Now, films featuring a jazz score? Sure, we have plenty of wonderful choices: “Anatomy of a Murder” featuring Duke Ellington, “Ascenseur pour l’échaffaud” with the music of Miles Davis, Alex North’s music for Elia Kazan’s “A Streetcar Named Desire,” any number of Woody Allen and Spike Lee films and so on…

In researching jazz music in films I happened upon the official site for the Museum of Modern Art, which is currently running an exhibit through September 15 titled Jazz Score.

Comprising a film retrospective, a gallery installation, live concerts, and a panel discussion, Jazz Score celebrates some of the best original jazz composed for the cinema from the 1950s to the present.

I highly recommend checking out the information on the website as it provides an excellent retrospective on some of cinema’s finest product with an eye on the jazz music associated.
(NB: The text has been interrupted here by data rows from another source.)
(* ===== verification/ConsensusFacts.v ===== *)
(** * Epochs of the consensus ledger

    The state of a block's epoch is that of its slot, the next one is prepared
    beside it; what a lottery of an epoch runs on is fixed long before: the stake
    at the start of the previous epoch, the nonce at its snapshot. *)

From S2P Require Import Prelude Era EraFacts EngineConfig MerkleStore Codec Ops Utxos Channels ServiceNotes Inputs ChannelOps SignedTx SdpOps LedgerConfig ClaimOps TxVerification Leaders Pow Markets Cryptarchia.

#[local] Open Scope Z_scope.

Module ConsensusFacts.
Import Canonical Ops Utxos Channels ServiceNotes Inputs ChannelOps SdpOps LedgerConfig ClaimOps TxVerification Leaders Pow Markets Cryptarchia.

(** ** Computations that either return or panic *)

Definition infallible {E A} (r : result E A) : Prop := match r with Err _ => False | _ => True end.

Lemma infallible_bind {E A B} (r : result E A) (k : A → result E B) : infallible r → (∀ a, infallible (k a)) → infallible (r ≫= k).
Proof. destruct r; cbn; [|done..]. auto. Qed.

Lemma infallible_expect {E A} (o : option A) : infallible (expect (E:=E) o).
Proof. by destruct o. Qed.

Lemma infallible_assert {E} b : infallible (assert_ (E:=E) b).
Proof. by destruct b. Qed.
(** The loop of [try_apply_tx_operations]: verify, price, execute. *)
Fixpoint apply_ops s eras c tx_hash (index balance execution_gas : Z) (tx_events : list TxEvent) (deferred : DeferredProofs)
    (ops : list SignedOp) : ledger_result (LedgerState T R * Z * Z * list TxEvent * DeferredProofs) :=
  match ops with
  | [] => Ok (s, balance, execution_gas, tx_events, deferred)
  | op :: ops =>
      deferred ← map_err LedgerVerification
          (into_verified op index tx_hash (helper_of (mantle_ledger s) (cryptarchia_ledger s) eras) deferred);
      gas ← gas_err (TxVerification.execution_gas (operation op) (gas_profile c) (m_channels (mantle_ledger s)));
      execution_gas ← gas_err (gas_add execution_gas gas);
      '(s, balance, tx_events) ← try_apply_op s op c tx_hash balance tx_events;
      apply_ops s eras c tx_hash (index + 1) balance execution_gas tx_events deferred ops
  end.

(** [LedgerState::try_apply_tx_operations]. *)
Definition try_apply_tx_operations s eras (tx : SignedOps)
    : ledger_result (LedgerState T R * Z * Z * list TxEvent * DeferredProofs) :=
  c ← config_for_slot eras (cl_slot (cryptarchia_ledger s));
  err_if (negb (bool_decide (fork_digest tx ∈ accepted_fork_digests c))) (UnacceptedForkDigest (fork_digest tx));;
  tx_hash ← tx_hasher tx;
  apply_ops s eras c tx_hash 0 0 0 [] deferred_new (signed_ops tx).
Section Distance.
Context `{BincodeCrate} `{Blake2VarCrate, !Blake2VarLaws}.

Lemma evaluate_ok {E : Type} v t randomness : 0 <= token_count_byte_len v →
  ∃ o, evaluate (E:=E) v t randomness = Ok o ∧ ∀ d, o = Some d → 0 <= d <= 512.
Proof.
  intros Hv. unfold evaluate, hamming_distance.
  assert (Z.of_nat (length (token_hash (token_bytes t) (token_count_byte_len v))) <= 64) as Hl.
  { unfold token_hash. rewrite blake2b_var_length; rewrite blake2b_max_64; lia. }
  destruct (hamming_ok (E:=E) _ (token_hash (fr_to_bytes randomness) (token_count_byte_len v)) Hl) as (d & -> & Hd).
  cbn [mbind result_bind]. eexists. split; [done|]. destruct (_ <=? _); [|done]. intros ? [= <-]. lia.
Qed.

End Distance.

(** ** Sums of notes *)

#[export] Instance notes_value_proper : Proper ((≡ₚ) ==> (=)) notes_value.
Proof. unfold notes_value. intros l k Hp. induction Hp; cbn [foldr]; lia. Qed.

(** The note of an entry of the rewards. *)
Definition reward_note (x : ZkPublicKey * Z) : Note := mkNote x.2 x.1.

Lemma positive_notes_value (l : list (ZkPublicKey * Z)) : Forall (λ x, 0 <= x.2) l →
  notes_value (reward_note <$> filter (λ x, 0 < x.2) l) = notes_value (reward_note <$> l).
Proof.
  induction 1 as [|x l Hx _ IH]; [done|]. rewrite filter_cons. unfold notes_value in *.
  case_decide; cbn [fmap list_fmap foldr reward_note value]; lia.
Qed.

(** ** The shares of the providers *)

Section Shares.
Context (base : Z) (premium : gset ProviderId).
Notation entry := (ProviderId * (ZkPublicKey * Z))%type.

Definition share (p : ProviderId) : Z := if bool_decide (p ∈ premium) then base * 2 else base.

Definition reward_entry (x : entry) : ZkPublicKey * Z := (x.2.1, share x.1).

Lemma reward_providers_ok {E : Type} (l : list entry) : 0 <= base → base * 2 <= u64_max → NoDup ((λ x : entry, x.2.1) <$> l) →
  ∀ m, (∀ x, x ∈ l → m !! x.2.1 = None) →
  ∃ m', reward_providers (E:=E) base premium m l = Ok m' ∧ map_to_list m' ≡ₚ (reward_entry <$> l) ++ map_to_list m.
Proof.
  intros Hb Hmax. induction l as [|[p [zk d]] l IH]; intros Hnd m Hm; cbn [reward_providers]; [by exists m|].
  cbn [fmap list_fmap] in Hnd. apply NoDup_cons in Hnd as [Hzk Hnd].
  assert ((if bool_decide (p ∈ premium) then strict_mul u64_max base 2 else Ok base) = Ok (E:=E) (share p)) as ->.
  { unfold share. case_bool_decide; [|done]. by rewrite strict_mul_in by lia. }
  cbn [mbind result_bind]. destruct (IH Hnd (<[zk := share p]> m)) as (m' & -> & Hp).
  { intros x Hx. rewrite lookup_insert_ne; [apply Hm; by constructor|]. intros Heq. apply Hzk. cbn. rewrite Heq.
    apply list_elem_of_fmap. by exists x. }
  exists m'. split; [done|]. rewrite Hp, map_to_list_insert by (apply (Hm (p, (zk, d))); constructor).
  cbn [fmap list_fmap reward_entry fst snd app]. symmetry. apply Permutation_middle.
Qed.

Lemma shares_value (l : list entry) :
  notes_value (reward_note <$> (reward_entry <$> l)) = base * Z.of_nat (length l + length (filter (λ x : entry, x.1 ∈ premium) l)).
Proof.
  induction l as [|x l IH]; [cbn; lia|]. rewrite filter_cons. unfold notes_value in *. cbn [fmap list_fmap foldr reward_note reward_entry value fst snd].
  rewrite IH. unfold share. case_bool_decide; case_decide; done || (cbn [length]; lia).
Qed.

End Shares.

(** ** The invariant *)

Section Rewards.
Context {T V : Type} `{!KeyedStoreOps T NoteId Utxo} `{Blake2Crate} `{F64Log2} `{BincodeCrate} `{Blake2VarCrate, !Blake2VarLaws}.
Context `{!ProofsVerifier V} `{MembershipTree}.
Implicit Types (ts : TargetEpochState V) (t : TargetEpochTracker) (es : EpochState T) (r : BlendRewards V).

(** The closest providers are those at the smallest distance submitted. *)
Record tracker_ok t : Prop := {
  tr_distance : ∀ p x, submitted_proofs t !! p = Some x → min_distance (min_hamming_distance t) <= x.2 <= u64_max;
  tr_closest : ∀ p, p ∈ closest (min_hamming_distance t) ↔
    ∃ x, submitted_proofs t !! p = Some x ∧ x.2 = min_distance (min_hamming_distance t);
  tr_none : closest (min_hamming_distance t) = ∅ → min_distance (min_hamming_distance t) = u64_max;
  tr_max : min_distance (min_hamming_distance t) <= u64_max
}.

(** A target epoch: enough providers, of distinct keys, among them those that submitted. *)
Record target_ok ts t : Prop := {
  to_income : 0 <= ts_epoch_income ts <= u64_max;
  to_size : ts_minimum_network_size ts <= Z.of_nat (size (providers ts));
  to_leaves : Z.of_nat (size (providers ts)) <= TOTAL_MERKLE_LEAVES;
  to_keys : ∀ p1 p2 x1 x2, providers ts !! p1 = Some x1 → providers ts !! p2 = Some x2 → x1.1 = x2.1 → p1 = p2;
  to_submitted : ∀ p x, submitted_proofs t !! p = Some x → ∃ i, providers ts !! p = Some (x.1, i);
  to_evaluation : 0 <= token_count_byte_len (token_evaluation ts);
  to_tracker : tracker_ok t
}.

Definition rewards_ok r : Prop :=
  match r with
  | WithoutTargetEpoch _ ct => 0 <= ct_epoch_income ct <= u64_max
  | WithTargetEpoch ts t _ ct => target_ok ts t ∧ 0 <= ct_epoch_income ct <= u64_max
  end.

Definition rewards_income r : Z :=
  match r with
  | WithoutTargetEpoch _ ct => ct_epoch_income ct
  | WithTargetEpoch ts _ _ ct => ts_epoch_income ts + ct_epoch_income ct
  end.

Lemma tracker_new_ok : tracker_ok target_tracker_new.
Proof.
  split; cbn; [intros p x Hx; by apply lookup_empty_Some in Hx| |done|unfold u64_max; lia].
  intros p. split; [set_solver|]. intros (x & Hx & _). by apply lookup_empty_Some in Hx.
Qed.

Lemma tracker_insert_ok t p epoch zk d t' : tracker_ok t → d <= u64_max → target_tracker_insert t p epoch zk d = Ok t' →
  tracker_ok t' ∧ submitted_proofs t !! p = None ∧ submitted_proofs t' = <[p := (zk, d)]> (submitted_proofs t).
Proof.
  intros [Hd Hc Hs Hm] Hmax Hi. unfold target_tracker_insert in Hi. peel Hi as [] Hn. apply err_if_ok, bool_decide_eq_false in Hn.
  apply eq_None_not_Some in Hn. injection Hi as <-. split; [|done]. unfold with_update. destruct (Z.compare_spec d (min_distance (min_hamming_distance t))) as [Heq|Hlt|Hgt].
  - split; cbn; [| |set_solver|done].
    + intros q x. rewrite lookup_insert_Some. intros [[_ <-]|[_ Hx]]; [cbn; lia|rewrite Heq; by apply (Hd q)].
    + intros q. rewrite elem_of_union, elem_of_singleton, Hc, Heq. setoid_rewrite lookup_insert_Some. destruct (decide (q = p)) as [->|Hne]; [|naive_solver].
      split; [intros _; exists (zk, d); naive_solver|by left].
  - split; cbn; [| |set_solver|done].
    + intros q x. rewrite lookup_insert_Some. intros [[_ <-]|[_ Hx]]; [cbn; lia|]. destruct (Hd q x Hx). lia.
    + intros q. rewrite elem_of_singleton. setoid_rewrite lookup_insert_Some. split; [intros ->; exists (zk, d); naive_solver|].
      intros (x & [[-> _]|[_ Hx]] & Hxd); [done|]. destruct (Hd q x Hx). lia.
  - split; cbn; [| |done|done].
    + intros q x. rewrite lookup_insert_Some. intros [[_ <-]|[_ Hx]]; [cbn; lia|by apply (Hd q)].
    + intros q. rewrite Hc. setoid_rewrite lookup_insert_Some. split.
      * intros (x & Hx & Hxd). exists x. split; [|done]. right. split; [|done]. intros ->. congruence.
      * intros (x & [[-> <-]|[_ Hx]] & Hxd); [cbn in Hxd; lia|by exists x].
Qed.

Lemma closest_some t p x : tracker_ok t → submitted_proofs t !! p = Some x → closest (min_hamming_distance t) ≠ ∅.
Proof.
  intros [Hd Hc Hn Hm] Hx Hemp. destruct (Hd p x Hx). assert (p ∈ closest (min_hamming_distance t)); [|set_solver].
  apply Hc. exists x. split; [done|]. rewrite (Hn Hemp) in *. lia.
Qed.

(** The premium shares are the closest providers. *)
Lemma premium_count t : tracker_ok t →
  length (filter (λ x : ProviderId * (ZkPublicKey * Z), x.1 ∈ closest (min_hamming_distance t)) (map_to_list (submitted_proofs t)))
    = size (closest (min_hamming_distance t)).
Proof.
  intros [_ Hc _ _]. set (l := filter _ _). assert (l.*1 ≡ₚ elements (closest (min_hamming_distance t))) as Hp.
  { apply NoDup_Permutation; [apply NoDup_fst_filter, NoDup_fst_map_to_list|apply NoDup_elements|]. intros q.
    rewrite elem_of_elements, list_elem_of_fmap. unfold l. setoid_rewrite list_elem_of_filter. split.
    - intros ([q' x] & -> & Hq & _). done.
    - intros Hq. pose proof Hq as (x & Hx & _)%Hc. exists (q, x). split; [done|]. split; [done|]. by apply elem_of_map_to_list. }
  rewrite <- (length_fmap fst l). rewrite Hp. done.
Qed.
A ‘happy marriage’ is how this New York Sun headline describes jazz music and film in their review of the MoMA exhibit.

It’s an insightful declaration when you consider the many superb films over the years that include jazz music in the score, as part of the story or musical device to elicit a specific emotion or atmosphere.

The website for the retrospective provides a great filmography; definitely a nice trip down cinema-memory lane.

So back to the original point: I’ll go ahead and say if the Miles Davis biopic comes out as well as I am expecting, I would slot it immediately at #1 on the all-time best movies about jazz list – no offense to “Bird,” “Round Midnight” and a few others.

Honestly a Miles Davis film is long overdue for the big screen treatment, but legal issues and music rights are often the culprit in slowing down the development process when it comes to putting a real life on the screen.

And to think Duke Ellington, Count Basie, Louis Armstrong, Dizzy Gillespie, Ella Fitzgerald, John Coltrane and Sarah Vaughn also are without a big screen adaptation, as far as I know.

If I’m wrong please let me know. But it does boggle the mind because I feel any and all of the above-mentioned would be great subjects for Hollywood/Indie films.

A new Billie Holiday biopic wouldn’t hurt either. I admire Diana Ross’ performance in “Lady Sings the Blues,” but the overall film was just good, not great – in my opinion.

I was just about to add another favorite artist of mine, Nina Simone, to the list, but then I realized there is an “Untitled Nina Simone Project” on the books, so I enthusiastically await the movie version of one of the greatest American singer/songwriters.